Ted Williams is on everyone’s short list of the greatest hitters ever. He is the last player to bat .400 in a season. He combined average with power, hitting 521 career home runs, while taking some time out twice for military service. He and John Underwood wrote one of the greatest instructional books on hitting, The Science of Hitting.
The single most important idea was patience. Wait for your pitch, one that is right for you. The Splendid Splinter had what he called a “happy zone.” A pitch in this area was ideal. The lesson can be seen from the picture below. It shows a rectangle with the image of 77 baseballs. Each baseball has Ted’s expected batting average for a pitch at that location.
You can see more discussion of this image and an interesting list of batters at one of our favorite baseball sites, The Hardball Times.
One problem with this simple but excellent advice: Most find it impossible to follow!
Looking to Warren Buffett
Many people know that Warren Buffett is a big baseball fan. He is also an expert on baseball trivia, especially the 30’s through the 50’s. According to the New York Times, he has some illustrations on his wall from The Science of Hitting, perhaps including the image above. (If you’re a baseball fan too, or you own a business and could benefit from using baseball themed promotional items, you could think about using Promotion Choice baseballs which can be personalised and come in a variety of items and designs.)
Buffett quotes the lesson from Williams as follows:
“The most important thing in investing,” Buffett said, “is what Williams said was the most important thing in hitting” — waiting for the right pitch.
Adding to the Lesson
There are many places where this principle can be applied. It is almost as if everyone in the investing universe is swinging wildly at every pitch. So many opinions, so little actual knowledge. Consider the following:
- CNBC, apparently starved for content, has actually increased the number of boxes in the Hollywood Squares. Get serious. What have we learned? If you stick a microphone in front of someone, you will get an answer. It does not matter if the respondent has relevant knowledge.

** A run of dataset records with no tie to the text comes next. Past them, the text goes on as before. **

Lemma fluency_score_range (text : str) (total_duration : Q)
  (segments : option (list segment)) (f : FluencyMetrics) :
  analyze_fluency U sequence_ratio text total_duration segments = Ok f ->
  0 <= fluency_score f <= 100.
Proof.
  destruct (analyze_fluency_ok text total_duration segments)
    as (h & penalty & _ & -> & _).
  intros [= <-]. cbn [fluency_score].
  apply py_round_0_100, clamp_range.
Qed.

End FluencyFacts.

Section LanguageFacts.
Variable U : unicode_db.

Lemma size_PORTUGUESE_MARKERS : size PORTUGUESE_MARKERS = 51%nat.
Proof. vm_compute. reflexivity. Qed.

Lemma size_ENGLISH_MARKERS : size ENGLISH_MARKERS = 44%nat.
Proof. vm_compute. reflexivity. Qed.

(** The two scores are always defined and never negative. *)
Lemma language_scores_ok (text : str) :
  exists pt en, language_scores U text = Ok (pt, en) /\ 0 <= pt /\ 0 <= en.
Proof.
  unfold language_scores.
  rewrite size_PORTUGUESE_MARKERS, size_ENGLISH_MARKERS.
  rewrite truediv_nat_ok by lia. monad_step.
  rewrite truediv_nat_ok by lia. monad_step.
  rewrite truediv_nat_ok by lia. monad_step.
  eexists _, _. split; [reflexivity |].
  assert (H51 : 0 < Qnat 51) by (apply Qnat_pos; lia).
  assert (H44 : 0 < Qnat 44) by (apply Qnat_pos; lia).
  assert (Hlen : 0 < Qnat (Nat.max (length text) 1)) by (apply Qnat_pos; lia).
  split.
  - match goal with |- 0 <= ?a / ?b * 100 + pymin (?c / ?d * 100) 5 =>
      pose proof (Qdiv_nonneg a b (Qnat_nonneg _) H51);
      pose proof (Qdiv_nonneg c d (Qnat_nonneg _) Hlen);
      assert (0 <= pymin (c / d * 100) 5)
        by (apply pymin_glb; [lra | discriminate])
    end.
    lra.
  - match goal with |- 0 <= ?a / ?b * 100 =>
      pose proof (Qdiv_nonneg a b (Qnat_nonneg _) H44) end.
    lra.
Qed.

Lemma detect_language_empty (text : str) :
  _extract_words U text = [] ->
  detect_language U text = Ok unknown_language.
Proof. intros E. unfold detect_language. rewrite E. reflexivity. Qed.

(** [detect_language] never raises; the decision it takes on a text
    with at least one word, from the two scores. *)
Lemma detect_language_ok (text : str) :
  _extract_words U text <> [] ->
  exists pt en r,
    language_scores U text = Ok (pt, en)
    /\ detect_language U text = Ok r
    /\ portuguese_score r = py_round pt 2
    /\ english_score r = py_round en 2
    /\ (en < pt -> 5 < pt ->
        detected_language r = "pt-BR"%string
        /\ confidence r = py_round (pymin (pt / (pt + en + 0.1)) 0.99) 2)
    /\ (pt < en -> 5 < en ->
        detected_language r = "en-US"%string
        /\ confidence r = py_round (pymin (en / (pt + en + 0.1)) 0.99) 2)
    /\ (pt == en \/ (pt <= 5 /\ en <= 5) ->
        detected_language r = "pt-BR"%string
        /\ confidence r = py_round 0.5 2).
Proof.
  intros Hne.
  destruct (language_scores_ok text) as (pt & en & Hs & Hpt & Hen).
  exists pt, en. unfold detect_language.
  destruct (_extract_words U text) as [| w ws] eqn:E; [congruence |].
  change (length (w :: ws) =? 0)%nat with false. cbv iota.
  rewrite Hs. monad_step.
  destruct (Qltb en pt && Qltb 5 pt) eqn:C1.
  - apply andb_true_iff in C1 as [C1 C1']. apply Qltb_true in C1, C1'.
    rewrite truediv_ok by lra. monad_step.
    eexists. split; [reflexivity |]. split; [reflexivity |]. cbn.
    repeat split; intros; try reflexivity; exfalso; lra.
  - assert (C1' : pt <= en \/ pt <= 5).
    { apply andb_false_iff in C1 as [C1 | C1]; apply Qltb_false in C1; auto. }
    destruct (Qltb pt en && Qltb 5 en) eqn:C2.
    + apply andb_true_iff in C2 as [C2 C2']. apply Qltb_true in C2, C2'.
      rewrite truediv_ok by lra. monad_step.
      eexists. split; [reflexivity |]. split; [reflexivity |]. cbn.
      repeat split; intros; try reflexivity; exfalso; lra.
    + assert (C2' : en <= pt \/ en <= 5).
      { apply andb_false_iff in C2 as [C2 | C2]; apply Qltb_false in C2; auto. }
      monad_step.
      eexists. split; [reflexivity |]. split; [reflexivity |]. cbn.
      repeat split; intros; try reflexivity; exfalso; lra.
Qed.
(** X15. Whatever the header, the body and the database, the answer to
    [POST /api/transactions] has status 201, 400, 401 or 404 (never 403,
    409 or 500).  Any answer other than 201 leaves the database exactly as
    it was; an answer 201 carries the transaction with the identifier that
    was drawn, and the ledger has gained that one row. *)
Theorem post_transaction_answers
    (key : option string) (b : CreateTransactionData) (tid : string) (d : DB) :
  let r := Route.postTransaction key b tid d in
  (res_status r.1 = 201 \/ res_status r.1 = 400
   \/ res_status r.1 = 401 \/ res_status r.1 = 404)
  /\ (res_status r.1 <> 201 -> r.2 = d)
  /\ (res_status r.1 = 201 ->
      exists t row,
        res_body r.1 = Created t /\ transaction_id t = tid
        /\ mapRowToTransaction row = t
        /\ transactions r.2 = transactions d ++ [row]).
Proof.
  unfold Route.postTransaction.
  destruct (Middleware.authenticateUser key d) as [res | u] eqn:Hauth.
  { apply authenticateUser_inl in Hauth. simpl. rewrite Hauth.
    split_and!; auto; discriminate. }
  unfold Middleware.validate.
  destruct (Middleware.schemas_transaction b).
  2:{ simpl. split_and!; auto; discriminate. }
  unfold TransactionController.submitTransaction.
  pose proof (submitBody_cases {| user := Some u; body := b |} tid d) as H.
  cbn zeta in H.
  destruct (TransactionController.submitBody _ tid d) as [[res | e] d'].
  - simpl in H. destruct H as (_ & _ & t & Hsub & -> & ->). simpl.
    split_and!; auto; [congruence |]. intros _.
    destruct (submit_cases b tid d) as [(e & He & _) | (row & w & Hr & Hd & _ & Hw)];
      [congruence |].
    exists t, row. rewrite Hd. rewrite Hsub in Hr. injection Hr as ->.
    split_and!; auto.
    + destruct Hw as [(why & _ & -> & _) | (_ & -> & _)]; reflexivity.
    + simpl. f_equal.
      destruct Hw as [(why & _ & _ & ->) | (_ & _ & Hrun)]; [reflexivity |].
      apply apply_updates_frame in Hrun. tauto.
  - simpl in H. destruct H as [-> H]. simpl.
    assert (Hst : res_status
                    (Middleware.errorHandler (newAppError (message_of e) 400))
                  = 400
                  \/ res_status
                       (Middleware.errorHandler (newAppError (message_of e) 400))
                     = 404).
    { destruct H as [[q ->] | [-> | [-> | [-> | ->]]]]; simpl message_of;
        [left; apply errorHandler_sql | right | left | right | left];
        reflexivity. }
    split_and!; [tauto | reflexivity |].
    intros H201. destruct Hst as [Hst | Hst]; rewrite Hst in H201;
      discriminate.
Qed.
Lemma octets_sextets bs : Forall octet bs → octets (sextets bs) = bs.
Proof.
  unfold octet.
  induction bs as [|a|a b|a b c l IH] using list_ind3; intros H;
    cbn [sextets octets].
  - done.
  - apply Forall_cons in H as [Ha _]. f_equal. divmod.
  - apply Forall_cons in H as [Ha [Hb _]%Forall_cons].
    f_equal; [|f_equal]; divmod.
  - apply Forall_cons in H as [Ha [Hb [Hc Hl]%Forall_cons]%Forall_cons].
    rewrite IH by done. f_equal; [|f_equal; [|f_equal]]; divmod.
Qed.

Lemma length_sextets bs : length (sextets bs) = ((4 * length bs + 2) / 3)%nat.
Proof.
  induction bs as [|a|a b|a b c l IH] using list_ind3; [done..|].
  cbn [sextets length]. rewrite IH. divmod.
Qed.

Definition plain (c : ascii) : Prop :=
  c ≠ pad ∧ is_ascii_whitespace c = false.

Lemma body_plain ss : Forall plain (sextet_char <$> ss).
Proof. apply Forall_fmap, Forall_forall. intros n _. apply sextet_char_plain. Qed.

Lemma filter_whitespace_id l :
  Forall (λ c, is_ascii_whitespace c = false) l →
  filter (λ c, is_ascii_whitespace c = false) l = l.
Proof.
  induction 1 as [|c l Hc _ IH]; [done|].
  rewrite filter_cons_True by done. by rewrite IH.
Qed.

Lemma strip_padding_body body k :
  Forall plain body → (k ≤ 2)%nat →
  ((length body + k) mod 4 = 0)%nat →
  strip_padding (body ++ replicate k pad) = body.
Proof.
  intros Hb Hk Hlen. unfold strip_padding.
  rewrite length_app, length_replicate, Hlen. cbn [Nat.eqb].
  assert (∀ c r, rev body = c :: r → Ascii.eqb c pad = false) as Hlast.
  { intros c r E. apply Ascii.eqb_neq.
    assert (c ∈ body) as Hin.
    { apply list_elem_of_In, in_rev. rewrite E. by left. }
    by apply (proj1 (Forall_forall _ _) Hb c). }
  destruct k as [|[|[|k]]]; [| | |lia]; cbn [replicate].
  - rewrite app_nil_r. destruct (rev body) as [|c r] eqn:E; [done|].
    by rewrite (Hlast c r).
  - rewrite rev_app_distr. cbn [rev app]. rewrite Ascii.eqb_refl.
    destruct (rev body) as [|c r] eqn:E.
    + by rewrite <- (rev_involutive body), E.
    + rewrite (Hlast c r) by done. rewrite <- E. apply rev_involutive.
  - rewrite rev_app_distr. cbn [rev app]. rewrite !Ascii.eqb_refl.
    apply rev_involutive.
Qed.

Lemma until_pad_body body k :
  Forall plain body → until_pad (body ++ replicate k pad) = body.
Proof.
  induction 1 as [|c l [Hc _] _ IH]; cbn [app until_pad].
  - by destruct k.
  - apply Ascii.eqb_neq in Hc. by rewrite Hc, IH.
Qed.

Lemma omap_fmap_inv {A B} (f : A → option B) (g : B → A) (l : list B) :
  Forall (λ x, f (g x) = Some x) l → omap f (g <$> l) = l.
Proof. induction 1 as [|x l Hx _ IH]; [done|]. cbn. by rewrite Hx, IH. Qed.

Lemma padding_le len : ((3 - len mod 3) mod 3 ≤ 2)%nat.
Proof. divmod. Qed.

Lemma encoded_length len :
  (((4 * len + 2) / 3 + (3 - len mod 3) mod 3) mod 4 = 0)%nat.
Proof. divmod. Qed.

Lemma body_length_mod len : (((4 * len + 2) / 3) mod 4 =? 1)%nat = false.
Proof. apply Nat.eqb_neq. divmod. Qed.

(** The browser's decoder undoes the encoder on every octet sequence. *)
Lemma atob_base64_encode bs : Forall octet bs → atob (base64_encode bs) = Some bs.
Proof.
  intros Hbs. unfold atob, base64_encode, padding.
  rewrite list_ascii_of_string_of_list_ascii.
  pose proof (body_plain (sextets bs)) as Hbody.
  rewrite filter_whitespace_id.
  2:{ apply Forall_app. split.
      - eapply Forall_impl; [exact Hbody|]. by intros c [_ ?].
      - by apply Forall_replicate. }
  rewrite strip_padding_body; [|done|apply padding_le|].
  2:{ rewrite length_fmap, length_sextets. apply encoded_length. }
  rewrite length_fmap, length_sextets, body_length_mod.
  rewrite mapM_fmap_Forall_Some.
  - cbn. by rewrite octets_sextets.
  - eapply Forall_impl; [by apply sextets_sextet|]. apply sextet_char_inv.
Qed.

(** Node's decoder undoes the encoder on every buffer. *)
Lemma Buffer_from_base64_encode (C : list Byte.byte) :
  Buffer_from_base64 (base64_encode (Byte.to_N <$> C)) = C.
Proof.
  assert (Forall octet (Byte.to_N <$> C)) as Hoct.
  { apply Forall_fmap, Forall_forall. intros b _. unfold octet. cbn.
    pose proof (Byte.to_N_bounded b). lia. }
  unfold Buffer_from_base64, base64_encode, padding.
  rewrite list_ascii_of_string_of_list_ascii.
  rewrite until_pad_body by apply body_plain.
  rewrite omap_fmap_inv.
  - rewrite octets_sextets by done. apply omap_fmap_inv, Forall_forall.
    intros b _. apply Byte.of_to_N.
  - eapply Forall_impl; [by apply sextets_sextet|].
    intros n Hn. unfold node_sextet. by rewrite sextet_char_inv.
Qed.

Lemma btoa_octets bs : Forall octet bs → btoa bs = Some (base64_encode bs).
Proof.
  intros H. unfold btoa.
  assert (forallb (λ u, u <=? 255)%N bs = true) as ->; [|done].
  apply forallb_forall. intros u Hu%list_elem_of_In.
  apply N.leb_le. pose proof (proj1 (Forall_forall _ _) H u Hu) as Hb.
  unfold octet in Hb. lia.
Qed.

Lemma fromCharCode_octets C : Forall octet (fromCharCode C).
Proof.
  apply Forall_fmap, Forall_forall. intros b _. unfold octet. cbn.
  pose proof (Byte.to_N_bounded b). lia.
Qed.

Lemma upload_encode_buffer max_arguments C :
  upload_encode max_arguments (ArrayBufferContent C)
  = if decide (length C ≤ max_arguments)%nat
    then Base64 (base64_encode (fromCharCode C)) else RangeError.
Proof.
  unfold upload_encode, fromCharCode_apply.
  destruct (Nat.leb_spec (length C) max_arguments); case_decide; try lia; [|done].
  by rewrite btoa_octets by apply fromCharCode_octets.
Qed.

(** What was uploaded as [wire] comes back as the string of its octets. *)
Lemma download_of_wire C P fs :
  server_download P (server_upload P (base64_encode (fromCharCode C)) fs)
    ≫= download_decode
  = Some (fromCharCode C).
Proof.
  unfold server_download, server_upload. rewrite lookup_insert_eq. cbn.
  unfold fromCharCode. rewrite Buffer_from_base64_encode.
  unfold download_decode, Buffer_toString_base64.
  apply atob_base64_encode, fromCharCode_octets.
Qed.

(** C3. [uploadFile] hands the octets of an ArrayBuffer [C] to
    [String.fromCharCode.apply] as the arguments of one call. When [C] has
    more octets than the engine takes arguments, that call throws a
    RangeError: the conversion fails, nothing is uploaded, and there is
    nothing to download. For every [C] within the limit (the empty sequence
    and those with 0x00 and 0xFF included), every path [P] and every remote
    file system, the upload stores exactly [C] at [P] and the download of
    [P] through [downloadFile]'s conversion hands back the string whose code
    units are the octets of [C]. The encoder of one end followed by the
    decoder of the other is the identity, in both directions, and so is the
    round trip of a content given as a binary string. *)
Theorem upload_download_roundtrip (max_arguments : nat) (C : list Byte.byte)
    (P : string) (fs : remote_fs) :
  upload_then_download max_arguments P (ArrayBufferContent C) fs
  = (if decide (length C ≤ max_arguments)%nat then Some (fromCharCode C) else None)
  ∧ upload_encode max_arguments (ArrayBufferContent C)
    = (if decide (length C ≤ max_arguments)%nat
       then Base64 (base64_encode (fromCharCode C)) else RangeError)
  ∧ server_upload P (base64_encode (fromCharCode C)) fs !! P = Some C
  ∧ upload_then_download max_arguments P (StringContent (fromCharCode C)) fs
    = Some (fromCharCode C)
  ∧ Buffer_from_base64 (Buffer_toString_base64 C) = C
  ∧ download_decode (Buffer_toString_base64 C) = Some (fromCharCode C).
Proof.
  pose proof (fromCharCode_octets C) as Hoct.
  pose proof (download_of_wire C P fs) as Hback.
  split.
  { unfold upload_then_download. rewrite upload_encode_buffer.
    case_decide; [|done].
    destruct (server_download P _) as [back|]; [exact Hback|done]. }
  split; [apply upload_encode_buffer|].
  split.
  { unfold server_upload. rewrite lookup_insert_eq. f_equal.
    apply Buffer_from_base64_encode. }
  split.
  { unfold upload_then_download. cbn [upload_encode]. rewrite btoa_octets by done.
    destruct (server_download P _) as [back|]; [exact Hback|done]. }
  split; [apply Buffer_from_base64_encode|].
  by apply atob_base64_encode.
Qed.

(** An ArrayBuffer of one octet more than the engine takes arguments (here
    125304 of them) is not uploaded. *)
Example upload_too_long :
  let max_arguments := Z.to_nat 125304 in
  let content := ArrayBufferContent (replicate (S max_arguments) Byte.x00) in
  upload_encode max_arguments content = RangeError
  ∧ upload_then_download max_arguments "/f" content ∅ = None.
Proof. by vm_compute. Qed.

Example roundtrip_empty :
  upload_then_download 0 "/f" (ArrayBufferContent []) ∅ = Some [].
Proof. vm_compute. reflexivity. Qed.

Example roundtrip_binary :
  upload_then_download 3 "/f" (ArrayBufferContent [Byte.x00; Byte.xff; Byte.x41]) ∅
  = Some [0; 255; 65]%N.
Proof. vm_compute. reflexivity. Qed.

Example roundtrip_wide_string_fails :
  upload_encode 1 (StringContent [8364%N]) = InvalidCharacter.
Proof. reflexivity. Qed.

End CodecFacts.

(* ===================================================================== *)
Module FormatFacts.
Import Format.
Import PrimFloat.
Open Scope Z_scope.

Example size_1536 : formatFileSize 1536 = "1.50 KB".
Proof. by vm_compute. Qed.

Example size_rounds_up : formatFileSize 1048575 = "1024.00 KB".
Proof. by vm_compute. Qed.

Example size_terabytes : formatFileSize (1024 ^ 5 - 4) = "1024.00 TB".
Proof. by vm_compute. Qed.

Example size_exabyte : formatFileSize (2 ^ 60 - 128) = "1.00 undefined".
Proof. by vm_compute. Qed.

Example size_negative : formatFileSize (-1) = "NaN undefined".
Proof. by vm_compute. Qed.

Example folder_placeholder : entry_size true 4096 = "-".
Proof. reflexivity. Qed.

Example toFixed2_tie : toFixed2 0.125%float = "0.13".
Proof. by vm_compute. Qed.

Example toFixed2_large : toFixed2 1.5e21%float = "1.5e+21".
Proof. by vm_compute. Qed.

(** The quotient of the two logarithms, in doubles: exactly 1 and 2 at 1024
    and 1024^2, below 1 at 1023; exactly 5 already three bytes below
    1024^5. *)
Example log_quotients :
  let quotient bytes := (Math.log (Math.Number bytes) / Math.log 1024)%float in
  quotient 1023 = 0x1.ffed86445ef6dp-1%float
  ∧ quotient 1024 = 1%float
  ∧ quotient (1024 ^ 2) = 2%float
  ∧ quotient (1024 ^ 5 - 4) = 0x1.3ffffffffffffp+2%float
  ∧ quotient (1024 ^ 5 - 3) = 5%float
  ∧ quotient (1024 ^ 5) = 5%float.
Proof. by vm_compute. Qed.
(** [print(...)]: the line is encoded whole before any of it is written,
    so a line that is refused leaves nothing on standard output. *)
Definition print (line : list piece) : M unit :=
  if encodable line then emit (Print line) else raise UnicodeEncodeError.
Definition say (s : string) : M unit := print [T s].
(** [print(...)] of a line built from strs the statement is handed, names
    or descriptions, rather than from program text and numbers alone: a
    lone surrogate in it is refused like one in a value. *)
Definition say_text (s : string) : M unit :=
  if has_surrogate s then raise UnicodeEncodeError else say s.
(** [print(..., file=sys.stderr)]: standard error escapes what it cannot
    encode, so it takes every line. *)
Definition print_err (line : list piece) : M unit := emit (PrintErr line).

(** [for x in l: body]. *)
Fixpoint for_each {A} (l : list A) (body : A → M unit) : M unit :=
  match l with
  | [] => mret tt
  | x :: rest => body x ;; for_each rest body
  end.

(** A loop whose body updates a variable that lives on after it. *)
Fixpoint for_each_st {A S} (l : list A) (st : S) (body : A → S → M S) : M S :=
  match l with
  | [] => mret st
  | x :: rest => st' ← body x st; for_each_st rest st' body
  end.

(** [tbl[k]] on a dict. *)
Definition getitem {V} (tbl : list (string * V)) (k : string) : M V :=
  match dict_get tbl k with
  | Some v => mret v
  | None => raise (KeyError k)
  end.

(** [v[k]] on a value read from JSON: only a dict takes a string key. *)
Definition subscript (v : json) (k : string) : M json :=
  match v with
  | JDict items => getitem items k
  | _ => raise TypeError
  end.

(** ** File operations *)

(** [p.write_text(content)]: [p] is opened for writing, created or
    truncated, inside a directory that exists. *)
Definition write_text (p : path) (content : string) : M unit :=
  fs ← get_fs;
  if is_dir fs p then raise (IsADirectoryError p)
  else if is_file fs (parent p) then raise (NotADirectoryError p)
  else if negb (is_dir fs (parent p)) then raise (no_directory_error fs p)
  else
    put_fs {| dirs := dirs fs; files := <[p := content]> (files fs) |} ;;
    emit (WriteText p content).

(** [p.mkdir(exist_ok=True)]: no parents are created. *)
Definition mkdir_exist_ok (p : path) : M unit :=
  fs ← get_fs;
  if is_dir fs p then mret tt
  else if is_file fs p then raise (FileExistsError p)
  else if is_file fs (parent p) then raise (NotADirectoryError p)
  else if negb (is_dir fs (parent p)) then raise (no_directory_error fs p)
  else
    put_fs {| dirs := {[p]} ∪ dirs fs; files := files fs |} ;;
    emit (Mkdir p).

(** [read_config]: opens the configuration file and parses it. *)
Definition read_config : M json :=
  let config_file_path := PROJECT_ROOT // "orchestration" // "orchestration-config.json" in
  emit (ReadConfig config_file_path) ;;
  load_config.

(** ** The program *)

(** [len(l)]. *)
Definition len {A} (l : list A) : Z := Z.of_nat (length l).

(** [enumerate(l)]. *)
Definition enumerate {A} (l : list A) : list (Z * A) :=
  imap (λ i x, (Z.of_nat i, x)) l.

(** [generate_claude_md]: the text of a component's CLAUDE.md. *)
Definition generate_claude_md (component_name : string) (component_info : component) : string :=
  let deps_list := join nl ((λ dep, "- " +:+ dep) <$> dependencies component_info) in
  let deps_list :=
    if decide (deps_list = EmptyString) then "- None (base component)" else deps_list in
  "# Component: " +:+ component_name +:+ "

## Component Information
- **Name**: " +:+ component_name +:+ "
- **Type**: " +:+ type component_info +:+ "
- **Level**: " +:+ str_int (level component_info) +:+ "
- **Version**: 0.1.0
- **Project**: CortenBrowser DevTools (v0.1.0)
- **Project Root**: " +:+ str_path PROJECT_ROOT +:+ "
- **Tech Stack**: " +:+ tech_stack component_info +:+ "

## Responsibility
" +:+ description component_info +:+ "

## Dependencies
" +:+ deps_list +:+ "

## Implementation Requirements

### CRITICAL: TDD/BDD Workflow
1. **RED**: Write failing tests FIRST (before implementation)
2. **GREEN**: Implement code to make tests pass
3. **REFACTOR**: Clean up code while keeping tests green

### What to Implement

Read the specification file: `" +:+ str_path PROJECT_ROOT +:+ "/devtools-component-specification.md`

Extract the relevant sections for **" +:+ component_name +:+ "** and implement:

- All Rust structs, enums, and types
- All public API functions
- All required traits and trait implementations
- Integration with browser components (if applicable)
- Error handling with proper Result types
- Async/await where appropriate (tokio runtime)

### Quality Standards (MANDATORY)

- **Test Coverage**: ≥80% (target 95%)
- **Test Pass Rate**: 100% - ZERO failing tests allowed
- **TDD Compliance**: Git history must show Red-Green-Refactor
- **Linting**: Zero errors (use `cargo clippy`)
- **Formatting**: 100% compliant (use `cargo fmt`)
- **Documentation**: All public APIs must have doc comments
- **Security**: Input validation, no unwrap() in production code

### Technology Guidelines

**Rust Best Practices**:
- Use `Result<T, E>` for error handling
- Use `Option<T>` for optional values
- Avoid `.unwrap()` and `.expect()` - use proper error propagation
- Use `async`/`await` with tokio for concurrent operations
- Use `Arc<T>` for shared ownership across threads
- Use `RwLock<T>` or `Mutex<T>` for thread-safe mutable state
- Implement `Debug`, `Clone` where appropriate

**Dependencies**:
- Import dependencies as specified in tech_stack
- Add to Cargo.toml: `cargo add <dependency>`
- Use exact versions for stability

### File Structure

\`\`\`
" +:+ component_name +:+ "/
├── src/
│   ├── lib.rs           # Public API exports
│   ├── <modules>.rs     # Implementation modules
│   └── tests.rs         # Integration tests
├── tests/
│   ├── unit/            # Unit tests
│   └── integration/     # Integration tests
├── Cargo.toml
├── CLAUDE.md            # This file
└── README.md
\`\`\`

### Testing Strategy

**Unit Tests**:
```rust
#[cfg(test)]
mod tests {
    use super::*;

    #[test]
    fn test_<functionality>() {
        // RED: Write failing test first
        let result = function_under_test();
        assert_eq!(result, expected_value);
    }

    #[tokio::test]
    async fn test_async_<functionality>() {
        // Test async functionality
        let result = async_function().await;
        assert!(result.is_ok());
    }
}
```

**Integration Tests** (tests/integration/):
```rust
#[cfg(test)]
mod integration {
    use " +:+ component_name +:+ "::*;

    #[tokio::test]
    async fn test_component_integration() {
        // Test component works with dependencies
    }
}
```

### Error Handling

```rust
use thiserror::Error;

#[derive(Error, Debug)]
pub enum " +:+ title (replace component_name "_" EmptyString) +:+ "Error {
    #[error(" +:+ dq +:+ "description: {0}" +:+ dq +:+ ")]
    SpecificError(String),

    #[error(transparent)]
    Other(#[from] anyhow::Error),
}

pub type Result<T> = std::result::Result<T, " +:+ title (replace component_name "_" EmptyString) +:+ "Error>;
```

### Git Workflow

Commit your work with component prefix:
```bash
# DO NOT run git commands directly - issues with commit prefix
# Just let the orchestrator handle git operations
```

### Quality Verification

Before marking complete, verify:
- [ ] All tests passing (100%)
- [ ] Test coverage ≥80%
- [ ] `cargo clippy` passes (zero warnings)
- [ ] `cargo fmt --check` passes
- [ ] All public APIs documented
- [ ] TDD commits visible in history
- [ ] No `.unwrap()` or `.expect()` in production code
- [ ] Proper error handling with Result types

### Component Boundaries

- Work ONLY in `components/" +:+ component_name +:+ "/` directory
- DO NOT modify other components
- DO NOT access `components/*/` (other components)
- Use dependencies through public APIs only

### Communication with Orchestrator

When complete, provide a summary:
```markdown
## Completion Summary

### Implemented
- Feature 1: Description
- Feature 2: Description

### Tests
- Unit tests: XX passing
- Integration tests: XX passing
- Coverage: XX%

### Quality Metrics
- Linting: ✅ Zero errors
- Formatting: ✅ Compliant
- Documentation: ✅ Complete

### Notes
- Any challenges faced
- Decisions made
- Areas that may need review
```

---

**IMPORTANT**: This component is part of a larger system. Your implementation will be integrated with other components. Follow the specification exactly and maintain API compatibility.

**START**: Read the specification, write tests (RED), implement code (GREEN), refactor (REFACTOR), verify quality.
".

(** [create_component_structure]: writes the component's CLAUDE.md into
    its directory; the directory itself is not created. *)
Definition create_component_structure (component_name : string) (component_info : component) : M unit :=
  say_text ("📁 Creating component: " +:+ component_name) ;;
  let comp_dir := PROJECT_ROOT // "components" // component_name in
  (* Generate and write CLAUDE.md *)
  let claude_md_content := generate_claude_md component_name component_info in
  let claude_md_file := comp_dir // "CLAUDE.md" in
  write_text claude_md_file claude_md_content ;;
  say ("   ✅ Generated CLAUDE.md (" +:+ str_int (len_str claude_md_content) +:+ " bytes)").

(** [phase_2_component_creation]. *)
Definition phase_2_component_creation : M unit :=
  say (nl +:+ times "="%char 70) ;;
  say ("PHASE 2: COMPONENT CREATION") ;;
  say (times "="%char 70) ;;
  for_each COMPONENTS (λ '(component_name, component_info),
    create_component_structure component_name component_info) ;;
  say (nl +:+ "✅ All " +:+ str_int (len COMPONENTS) +:+ " components created successfully!") ;;
  say (nl +:+ "Proceeding immediately to Phase 3...").

(** The contract text [phase_3_contracts] writes for one component. *)
Definition contract_content (component_name : string) (component_info : component) : string :=
  let deps_block :=
    match dependencies component_info with
    | [] => "  []"
    | deps => join nl ((λ dep, "  - " +:+ dep) <$> deps)
    end in
  "# Contract: " +:+ component_name +:+ "
# Type: " +:+ type component_info +:+ "
# Version: 0.1.0

component:
  name: " +:+ component_name +:+ "
  version: " +:+ dq +:+ "0.1.0" +:+ dq +:+ "
  type: " +:+ type component_info +:+ "

dependencies:
" +:+ deps_block +:+ "

api:
  # Public API will be defined during implementation
  # based on devtools-component-specification.md
  exports: []

integration_points:
  # Integration with browser components
  # Will be specified during implementation
  bridges: []
".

- Journalists as experts. Journalists on television, in the MSM, and in blogs are straying far from their “happy zone.” Instead of helping us find and understand real experts, they take the easier course of writing their own opinions.
- Experts straying out of their real field. There are many examples, and perhaps readers will contribute more. For starters, we have plenty of fellow bloggers who stray from what they know. This ranges from economists who want to talk about law, to lawyers who want to preach economics. It includes accountants who cannot understand public policy issues, and public policy analysts who ignore accounting principles. It means criticism of quantitative models by those who have never built one, and slavish devotion to models by people who should know better.
Warren Buffett is not going to help you on these problems, since he does not use any of these information sources. He also does not care what the market is doing from day to day.
We all need to figure out this one for ourselves. Who is swinging at pitches that are high and outside, instead of sticking to the “happy zone?”
We expect to return to this important theme.